The truth is that between 2010 and 2018, Shell dedicated just 1% of its long terms investments to renewable energy, and paying creative agencies to target influencers to improve the brand’s image, etc, as Client Earth’s expose ‘The Greenwashing Files’ reveals. BP and the rest are no different.

You see they have moved on from the mid-1990s. Then the focus was on full front climate science denial, through a myriad of think tanks, influencers writing for the Daily Telegraph, Wall Street Journal, and wherever. Now they are more subtle, more devious. “Oh yes we love renewables”, they will say, but “when the wind doesn’t blow or it doesn’t shine our gas will be needed to generate your electricity”. Gas, I should stress, which they want to grow as a proportion of their business, not phase it out at all. It’s almost as if they are trying to gaslight renewables.

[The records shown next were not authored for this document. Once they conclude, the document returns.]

(* ===== verification/CodecOpcode.v ===== *)
(** * Artifacts with opcodes the reader does not know

    [from_u32] leaves out eight opcodes that the lowering emits.  A body with one
    of them is exported like any other, and the artifact that carries it cannot be
    read at all. *)

From stdpp Require Import base list strings gmap sorting.
From Stdlib Require Import ZArith Lia.
From S2P Require Import Prelude Gid Syntax Types Layout Bytecode Registry Toposort RegistryMerge RegistryIndex Codec CodecSound CodecInterface CodecSafe CodecExport.
Open Scope Z_scope.
Open Scope vx_scope.

(** On inputs shorter than [n] the reader fails on the bytes [bs], whatever
    follows them. *)
Definition Fails {A} (n : nat) (rd : reader A) (bs : list Z) (e : CodecError) : Prop :=
  forall rest, (length (bs ++ rest) < n)%nat -> rd (bs ++ rest) = ReadErr e.

Lemma Fails_mono {A} n m (rd : reader A) bs e : Fails n rd bs e -> (m <= n)%nat -> Fails m rd bs e.
Proof. intros Hf Hm rest Hl. apply Hf. lia. Qed.

Lemma Fails_head {A B} n (m : reader A) (f : A -> reader B) b1 b2 e :
  Fails n m b1 e -> Fails n (r_bind m f) (b1 ++ b2) e.
Proof. intros Hm rest Hl. unfold r_bind. rewrite <- app_assoc in *. by rewrite Hm. Qed.

Lemma Fails_tail_lt {A B} n k (m : reader A) (f : A -> reader B) b1 b2 a e :
  Codes n m b1 a -> Fails k (f a) b2 e -> (n <= k + length b1)%nat -> Fails n (r_bind m f) (b1 ++ b2) e.
Proof.
  intros [Hm _] Hf Hk rest Hl. unfold r_bind. rewrite <- app_assoc in *. rewrite Hm by done. apply Hf.
  rewrite !length_app in *. lia.
Qed.

Lemma Fails_tail {A B} n (m : reader A) (f : A -> reader B) b1 b2 a e :
  Codes n m b1 a -> Fails n (f a) b2 e -> Fails n (r_bind m f) (b1 ++ b2) e.
Proof. intros Hm Hf. apply (Fails_tail_lt n n) with a; [done|done|lia]. Qed.

Lemma Fails_skip {A B} n (m : reader A) (f : A -> reader B) b a e :
  Codes n m [] a -> Fails n (f a) b e -> Fails n (r_bind m f) b e.
Proof. intros Hm Hf. apply (Fails_tail n m f [] b a e Hm Hf). Qed.

Section loops.
Context {S X : Type} (step : S -> reader S) (enc : X -> list Z) (put : S -> X -> S).

Lemma Fails_for_fuel n fuel pre x post s e :
  (forall y s, y ∈ pre -> enc y <> [] /\ Codes n (step s) (enc y) (put s y)) ->
  (forall s, Fails n (step s) (enc x) e) -> (n <= fuel)%nat ->
  Fails n (for_fuel fuel (Z.of_nat (length (pre ++ x :: post))) step s) (mjoin (map enc (pre ++ x :: post))) e.
Proof.
  revert n fuel s. induction pre as [|y pre IH]; intros n fuel s Hp Hx Hn rest Hl;
    (destruct fuel as [|fuel]; [lia|]); cbn [for_fuel app length map]; rewrite (proj2 (Z.leb_gt _ _)) by lia.
  - apply (Fails_head n (step s) _ (enc x) (mjoin (map enc post)) e (Hx s) rest Hl).
  - destruct (Hp y s (list_elem_of_here _ _)) as [Hne Hc].
    replace (Z.of_nat (Datatypes.S (length (pre ++ x :: post))) - 1) with (Z.of_nat (length (pre ++ x :: post))) by lia.
    change (mjoin (enc y :: map enc (pre ++ x :: post))) with (enc y ++ mjoin (map enc (pre ++ x :: post))).
    apply (Fails_tail_lt n (n - 1)) with (put s y); [done| |destruct (enc y); [done|simpl; lia]|exact Hl].
    apply IH; [|intros; eapply Fails_mono; [apply Hx|lia]|lia]. intros z t Hz.
    destruct (Hp z t (list_elem_of_further _ _ _ Hz)). split; [done|]. eapply Codes_mono; [done|lia].
Qed.

Lemma Fails_for n pre x post s e :
  (forall y s, y ∈ pre -> enc y <> [] /\ Codes n (step s) (enc y) (put s y)) ->
  (forall s, Fails n (step s) (enc x) e) ->
  Fails n (for_n (Z.of_nat (length (pre ++ x :: post))) step s) (mjoin (map enc (pre ++ x :: post))) e.
Proof.
  intros Hp Hx rest Hl. unfold for_n. set (bs := mjoin _ ++ rest) in *.
  apply (Fails_for_fuel (Datatypes.S (length bs)) (Datatypes.S (length bs))); [| |lia|unfold bs; lia].
  - intros y t Hy. destruct (Hp y t Hy). split; [done|]. eapply Codes_mono; [done|lia].
  - intros t. eapply Fails_mono; [apply Hx|lia].
Qed.
End loops.

(** The first element without a property. *)
Lemma first_failure {A} (P : A -> Prop) `{forall a, Decision (P a)} (l : list A) :
  Forall P l \/ exists pre x post, l = pre ++ x :: post /\ Forall P pre /\ ~ P x.
Proof.
  induction l as [|a l [IH|(pre & x & post & -> & Hp & Hx)]]; [by left| |].
  - destruct (decide (P a)); [left; by constructor|right; by exists [], a, l].
  - destruct (decide (P a)); [right; exists (a :: pre), x, post|right; exists [], a, (pre ++ x :: post)];
      split_and!; try done. by constructor.
Qed.

#[local] Instance readable_dec i : Decision (readable i).
Proof. unfold readable. apply _. Defined.

Section opcodes.
Context `{HashOrder, ElemSizes}.

(** The error of an opcode that cannot be read. *)
Definition opcode_error (e : CodecError) : Prop := exists op, op ∈ unreadable /\ e = BadOpcode (Opcode_as_u32 op).

Lemma Fails_hir n i : ~ readable i -> Fails n read_hir_instruction (write_hir_instruction i) (BadOpcode (Opcode_as_u32 (hi_opcode i))).
Proof.
  unfold readable. intros Hr%dec_stable. unfold read_hir_instruction, write_hir_instruction.
  pose proof (opcode_range (hi_opcode i)) as Ho. assert (umax 32 <= umax 64) by done.
  eapply Fails_tail; [apply Codes_u64; lia|]. intros rest _. cbv beta.
  rewrite (proj2 (checked_u_Some 32 (Opcode_as_u32 (hi_opcode i)) _) (conj eq_refl Ho)). cbn [mbind option_bind].
  by rewrite from_u32_as_u32, decide_True.
Qed.

Lemma Fails_fn_body n gid b bs :
  Gid.wf gid -> body_ok b -> ~ Forall readable (fb_hir b) -> write_fn_body gid b = Ok bs ->
  exists e, opcode_error e /\ Fails n read_fn_body bs e.
Proof.
  unfold write_fn_body, body_ok, read_fn_body. intros Hg Hok Hr Hw. destruct_and?.
  destruct (existsb _ _); [done|]. apply result_bind_Ok in Hw as (sig & Hsig & Hw).
  apply result_bind_Ok in Hw as (ps & Hps & <-%Ok_inj).
  destruct (first_failure readable (fb_hir b)) as [|(pre & i & post & Hhir & Hpre & Hi)]; [done|].
  exists (BadOpcode (Opcode_as_u32 (hi_opcode i))). split; [exists (hi_opcode i); split; [by apply dec_stable|done]|].
  do 3 (eapply Fails_tail; [eauto using fits_len with vx_codes|]). eapply Fails_skip; [by apply Codes_capacity|].
  eapply Fails_tail; [apply Codes_read_types; eauto using fits_len|].
  eapply Fails_tail; [by apply Codes_type|]. eapply Fails_tail; [eauto using fits_len with vx_codes|].
  eapply Fails_skip; [by apply Codes_capacity|]. apply Fails_head. rewrite Hhir in *.
  apply (Fails_for (push read_hir_instruction) write_hir_instruction (fun acc i => acc ++ [i])).
  - intros y acc Hy. split; [apply w_u64_cons|]. unfold push. eapply Codes_last; [|done].
    apply Codes_hir; [|by apply (proj1 (Forall_forall _ _) Hpre)].
    apply (proj1 (Forall_forall hir_ok (pre ++ i :: post))); [done|]. apply elem_of_app. by left.
  - intros acc. unfold push. rewrite <- (app_nil_r (write_hir_instruction i)). by apply Fails_head, Fails_hir.
Qed.

Lemma Fails_bodies n reg :
  reg_wf reg -> ~ bodies_readable reg ->
  exists e, opcode_error e /\ Fails n (read_table read_body) (emit_table "bodies" encode_body (sorted_bodies reg)).1 e.
Proof.
  intros Hwf Hr. destruct (wf_bodies _ Hwf) as [Hsz Hf]. rewrite emit_table_spec. cbn [fst].
  set (l := encoded encode_body (sorted_bodies reg)).
  assert (forall g b bs, ((g, b), bs) ∈ l -> rg_bodies reg !! g = Some b /\ write_fn_body g b = Ok bs) as Hl.
  { intros g b bs [Hin Hb%skipping_Ok]%encoded_elem. unfold sorted_bodies in Hin. rewrite sorted_iter in Hin.
    by apply elem_of_map_to_list in Hin. }
  destruct (first_failure (fun x : (Gid.TypeId * FnBody) * list Z => Forall readable (fb_hir x.1.2)) l)
    as [Hall|(pre & [[g b] bs] & post & El & Hpre & Hx)].
  - destruct Hr. intros g b Hin Hok. destruct (write_fn_body g b) as [bs|] eqn:E; [|done].
    apply (proj1 (Forall_forall _ _) Hall ((g, b), bs)). apply encoded_elem. split.
    + unfold sorted_bodies. rewrite sorted_iter. by apply elem_of_map_to_list.
    + unfold encode_body. cbn [fst snd]. by rewrite E.
  - destruct (Hl g b bs) as [Hin Hb]; [rewrite El; apply elem_of_app; right; apply list_elem_of_here|].
    destruct (Hf g b Hin) as [Hg Hbo]. destruct (Fails_fn_body n g b bs Hg Hbo Hx Hb) as (e & He & Hfail).
    exists e. split; [done|]. unfold read_table. eapply Fails_tail; [apply Codes_len; unfold len_ok|].
    { pose proof (encoded_skipped_length encode_body (sorted_bodies reg)) as Hlen. fold l in Hlen.
      unfold sorted_bodies in Hlen. rewrite (Permutation_length (sorted_iter _ _)), length_map_to_list in Hlen.
      unfold size_ok in Hsz. lia. }
    cbv beta. rewrite El in *. apply (Fails_for read_body snd (fun m x => <[x.1.1 := canon_body x.1.2]> m)).
    + intros [[g' b'] bs'] acc Hy. cbn [fst snd]. destruct (Hl g' b' bs') as [Hin' Hb']; [apply elem_of_app; by left|].
      destruct (Hf g' b' Hin') as [Hg' Hbo']. split; [by eapply write_fn_body_cons|]. unfold read_body.
      eapply Codes_last; [apply Codes_fn_body; [done|done| |done]|done]. by apply (proj1 (Forall_forall _ _) Hpre _ Hy).
    + intros acc. cbn [snd]. unfold read_body. rewrite <- (app_nil_r bs). by apply Fails_head.
Qed.

(** C29. One exported body is enough to make an artifact unreadable: if a body
    that the writer encodes contains an opcode that [from_u32] leaves out, then
    reading the artifact back fails with the bad-opcode error, whatever else the
    registry holds, although the export reported nothing wrong. *)
Theorem unreadable_artifact reg rest g b ins :
  reg_wf reg -> rg_bodies reg !! g = Some b -> is_ok (write_fn_body g b) = true ->
  ins ∈ fb_hir b -> hi_opcode ins ∈ unreadable ->
  exists op, op ∈ unreadable /\
    deserialize_registry_interface (serialize_registry_interface reg ++ rest) = ReadErr (BadOpcode (Opcode_as_u32 op)).
Proof.
  intros Hwf Hb Hok Hins Hop. set (n := S (length (serialize_registry_interface reg ++ rest))).
  assert (~ bodies_readable reg) as Hr.
  { intros Hr. apply (proj1 (Forall_forall _ _) (Hr g b Hb Hok) ins Hins). done. }
  destruct (Fails_bodies n reg Hwf Hr) as (e & (op & Hopn & ->) & Hfail). exists op. split; [done|].
  assert (Fails n read_interface (serialize_registry_interface reg) (BadOpcode (Opcode_as_u32 op))) as Hi;
    [|apply Hi; unfold n; lia].
  unfold serialize_registry_interface, serialize_registry_interface_reporting, read_interface.
  pose proof (Codes_fns n reg Hwf) as Hfn. pose proof (Codes_methods n reg Hwf) as Hme.
  destruct (emit_table "fn_sigs" _ _) as [fns r1], (emit_table "methods" _ _) as [meths r2],
    (emit_table "bodies" _ _) as [bodies r3], (emit_table "structs" _ _) as [structs r4].
  cbn [fst] in *. eapply Fails_tail; [by apply (Codes_take n VXLIB_MAGIC)|]. cbv beta.
  rewrite decide_False by (intros Hne; by apply Hne).
  eapply Fails_tail; [apply Codes_u64, format_stamp_range|]. cbv beta. rewrite Z.eqb_refl. cbn [negb].
  eapply Fails_tail; [by apply Codes_modules|]. eapply Fails_tail; [by apply Codes_layouts|].
  eapply Fails_tail; [exact Hfn|]. eapply Fails_tail; [exact Hme|]. by apply Fails_head.
Qed.
End opcodes.

(** ** Concrete artifacts *)

#[local] Existing Instance map_order.

Program Definition demo_sizes : ElemSizes := {| size_of := fun _ => 64 |}.
Next Obligation. done. Qed.
#[local] Existing Instance demo_sizes.

(** A module [m] with a struct, an enum, a function that takes a tensor on a GPU
    and a body with one instruction. *)
Definition demo_sig_gpu : FnSig :=
  mkFnSig (demo_id 7)
    [Tensor F32 [Dyn; Static (Number "16" None (mkSpan 3 4 2 0))]
       (Some (mkPlacement (GPU (Number "+1" None Span_default)) GpuHbm StatedDevice (Some 0)))]
    (Pointer (Scalar I32) None true) 1 false (Some LenOther).

Definition demo_module (op : Opcode) : ImmutableGlobalRegistry :=
  let L := {[demo_id 1 := demo_def 1 "Point" 8 []]} in
  mkRegistry (from_layouts L) L {[5 := {["Point"%string := demo_id 1]}]}
    (fresh_table {["f"%string := demo_sig_gpu]}) (fresh_table {[(demo_id 1, "len"%string) := demo_sig 8 (Scalar U64)]})
    {[demo_id 7 := mkFnBody "f" [Scalar I32] (Scalar I32) [mkHirInstruction op 1 2 0 0] [demo_id 1]]}
    (fresh_table {["Color"%string := ["Red"; "Green"]%string]})
    {[demo_id 1 := mkStructFields [] [("x", Scalar F64)]%string]} ∅ ∅ [] (name_index L).

Lemma singleton_ok {K V} `{Countable K} (k : K) (v : V) (P : K -> V -> Prop) :
  P k v -> size_ok ({[k := v]} : gmap K V) /\ map_Forall P ({[k := v]} : gmap K V).
Proof. intros HP. unfold size_ok. rewrite map_size_singleton, map_Forall_singleton. done. Qed.

(** The conditions on strings, numbers and lists are decided by evaluation. *)
Definition sym_okb (s : Symbol) : bool := utf8_ok (sym_bytes s) && (Z.of_nat (length (sym_bytes s)) <=? umax 64).

Lemma sym_okb_ok s : sym_okb s = true -> sym_ok s.
Proof. intros [Hu Hl%Z.leb_le]%andb_true_iff. done. Qed.

Lemma demo_id_wf n : 0 <= n <= 100 -> Gid.wf (demo_id n).
Proof. intros Hn. assert (100 <= umax 64) by done. split_and!; cbn; lia. Qed.

Ltac demo_ok :=
  repeat match goal with
  | |- _ /\ _ => split
  | |- True => exact I
  | |- sym_ok _ => apply sym_okb_ok; vm_compute; reflexivity
  | |- Gid.wf (demo_id _) => apply demo_id_wf; lia
  | |- Forall _ [] => apply List.Forall_nil
  | |- Forall _ (_ :: _) => apply List.Forall_cons
  | |- _ <= _ => vm_compute; discriminate
  | |- fnsig_ok _ => unfold fnsig_ok
  | |- body_ok _ => unfold body_ok
  | |- struct_ok _ => unfold struct_ok
  | |- enum_ok _ => unfold enum_ok
  | |- def_ok _ => unfold def_ok
  | |- hir_ok _ => unfold hir_ok
  | |- u64_ok _ => unfold u64_ok
  | |- len_ok _ => unfold len_ok
  | |- fits _ _ => unfold fits
  | |- dim_ok _ => unfold dim_ok
  | |- _ => progress cbn
  end.

Lemma demo_module_wf op : reg_wf (demo_module op).
Proof.
  split; apply singleton_ok.
  - split; [demo_ok|]. apply singleton_ok. demo_ok.
  - split; [done|demo_ok].
  - demo_ok.
  - demo_ok.
  - demo_ok.
  - demo_ok.
  - demo_ok.
Qed.

Lemma demo_module_readable : bodies_readable (demo_module OpAdd).
Proof.
  unfold bodies_readable. cbn [demo_module rg_bodies]. rewrite map_Forall_singleton. intros _.
  repeat constructor. unfold readable. cbn. by apply (bool_decide_unpack _).
Qed.



Lemma unreadable_artifact_witness : exists op, op ∈ unreadable /\
  deserialize_registry_interface (serialize_registry_interface (demo_module OpTaskJoin) ++ []) =
    ReadErr (BadOpcode (Opcode_as_u32 op)).
Proof.
  apply (unreadable_artifact (demo_module OpTaskJoin) [] (demo_id 7)
    (mkFnBody "f" [Scalar I32] (Scalar I32) [mkHirInstruction OpTaskJoin 1 2 0 0] [demo_id 1])
    (mkHirInstruction OpTaskJoin 1 2 0 0)).
  - apply demo_module_wf.
  - vm_compute. reflexivity.
  - vm_compute. reflexivity.
  - apply list_elem_of_here.
  - by apply (bool_decide_unpack _).
Defined.

(** The entries visited the other way round. *)
Program Definition reverse_order : HashOrder := {| iter := fun K _ _ V (m : gmap K V) => rev (map_to_list m) |}.
Next Obligation. intros. symmetry. apply Permutation_rev. Qed.

Lemma export_reproducible_witness :
  @serialize_registry_interface_reporting map_order (demo_module OpAdd) =
  @serialize_registry_interface_reporting reverse_order (demo_module OpAdd).
Proof. apply export_reproducible. cbn [demo_module rg_layouts]. by apply map_Forall_singleton. Defined.

(** The artifact up to the first layout's number of fields, which is corrupt. *)
Definition corrupt_artifact : list Z :=
  VXLIB_MAGIC ++ w_u64 format_stamp ++ w_u64 0 ++ w_u64 1 ++
  w_typeid (demo_id 1) ++ w_sym "Point" ++ w_u64 8 ++ w_u64 8 ++ w_u64 (2 ^ 63).

(** A corrupt count is not an error but a panic. *)
Lemma corrupt_count_panics : deserialize_registry_interface corrupt_artifact = ReadPanic CapacityOverflow.
Proof. vm_compute. reflexivity. Qed.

We have an example in the UK of fossil fuel interests – the gas network – producing hit pieces on heat pumps, and claiming that green hydrogen is better, even though all the science shows this is not the case (and in any case, its a ruse by them to carry on extracting natural gas to turn into hydrogen, which will never be green, because they will never be able to afford to bury the carbon dioxide produced in the process). Yet even the Bosch executive vice-president Stefan Thiel now accepts that hydrogen is a lost cause for heating homes. The delays caused by the industry’s disinformation campaign on just this one attack line has come at a cost – being delays in decarbonising UK home heating.

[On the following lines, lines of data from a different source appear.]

(** * next-auth with Azure AD on the Next.js App Router

    A shallow embedding of the TypeScript sources of the repository
    (the request middleware and its route matcher, the NextAuth options
    with the session callback, the server-side session helper and the
    [UserProfile] client component), followed by the properties that the
    specification states about them.

    Calls into the authentication library and into the framework
    ([getToken], [getServerSession], [useSession]) are not part of the
    repository; they appear as section variables or as arguments. *)

From stdpp Require Import gmap strings list.
From Stdlib Require Import Ascii String Bool.

Local Open Scope string_scope.

(** ** JavaScript values used by the sources *)

Module Js.

(** A property typed [string | null | undefined]. *)
Inductive maybe_string : Type :=
| undefined
| null
| str (s : string).

(** ToBoolean on a string: only the empty string is falsy. *)
Definition truthy_string (s : string) : bool :=
  match s with
  | EmptyString => false
  | String _ _ => true
  end.

(** ToBoolean on [string | undefined]. *)
Definition truthy (v : option string) : bool :=
  match v with
  | Some s => truthy_string s
  | None => false
  end.

(** [v || d] where [v : string | undefined] and [d : string]. *)
Definition or_else (v : option string) (d : string) : string :=
  match v with
  | Some s => if truthy_string s then s else d
  | None => d
  end.

End Js.

(** ** Regular expressions of the route matcher

    The fragment of JavaScript regular expressions that the matcher in
    [config] and the regular expression the framework compiles it to
    use: literal characters, [.], character classes, concatenation,
    alternation, the quantifiers [*], [?] and [{1,}], capturing and
    non-capturing groups and negative lookahead. *)

Module Regex.

Inductive regex : Type :=
| Eps
| Chr (c : ascii)
| Dot
| Seq (r1 r2 : regex)
| Alt (r1 r2 : regex)
| Star (r : regex)
| NegLookahead (r : regex)
| Group (r : regex)
| NonCapture (r : regex)
| Opt (r : regex)
| Plus (r : regex)
| Class (negated : bool) (members : list ascii).

(** The literal [s] as a sequence of characters. *)
Fixpoint lit (s : string) : regex :=
  match s with
  | EmptyString => Eps
  | String c EmptyString => Chr c
  | String c s' => Seq (Chr c) (lit s')
  end.

(** The literal [s] followed by [r]. *)
Fixpoint lit_then (s : string) (r : regex) : regex :=
  match s with
  | EmptyString => r
  | String c s' => Seq (Chr c) (lit_then s' r)
  end.

(** [.] matches any character but a line terminator: line feed and
    carriage return (the other two, U+2028 and U+2029, are not ASCII and
    do not occur in a pathname). *)
Definition line_terminator (c : ascii) : bool :=
  (Ascii.eqb c "010" || Ascii.eqb c "013")%char.

(** Greedy iteration of [step] for [*]. An iteration that consumes
    nothing is cut off, as in ECMAScript, so the length of the string
    bounds the number of iterations and serves as fuel. *)
Fixpoint iterate (step : string -> (string -> bool) -> bool)
    (k : string -> bool) (fuel : nat) (s : string) {struct fuel} : bool :=
  match fuel with
  | O => k s
  | S fuel' =>
      step s (fun s' =>
        if (String.length s' <? String.length s)%nat
        then iterate step k fuel' s' else false)
      || k s
  end.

And the greenwashing has been getting worse as the fossil fuel companies try desperately not to be in possession of stranded fossil fuel assets. But they, and their PR / Advertising agencies, are now feeling the heat as one Desmog story Litigation Over Misleading Climate Claims Has ‘Exploded’ Over the Past Few Years reveals:

“Companies are increasingly facing legal action over their false or misleading climate communications, according to a new report examining trends in global climate litigation. That report, released late last week, highlighted a surge in litigation around climate-related greenwashing — what researchers have termed “climate-washing” — over the past few years.”

And to take Shell as an exemplar again, far from “going in a different direction”, as Nick Butler claimed, they are actually reducing investments in renewables because it does not “align” with their strategy to maximise extraction of methane (aka “natural” gas, see what they did there, long ago). They have been pulled up several times for misleading greenwashing advertisements.

As recently as 2022 Shell has had some of its adverts banned by the Advertising Standards Authority (ASA) for misleading claims about how clean its overall energy production is, as the BBC reported here.

One can forgive Evan Davis for not being as well briefed as he could be on the history and on-going tactics of the fossil fuel companies to delay the green transition through well funded PR, advertising and influencer campaigns, but it would not be a bad idea for BBC PM to do a follow-up with someone who is well informed.

For example, how about inviting Joana Setzer (Associate Professorial Research Fellow at the Grantham Research Institute on Climate Change and the Environment), and co-author of the report Global trends in climate change litigation: 2023 snapshot, as we know how much the BBC loves a bit of balance.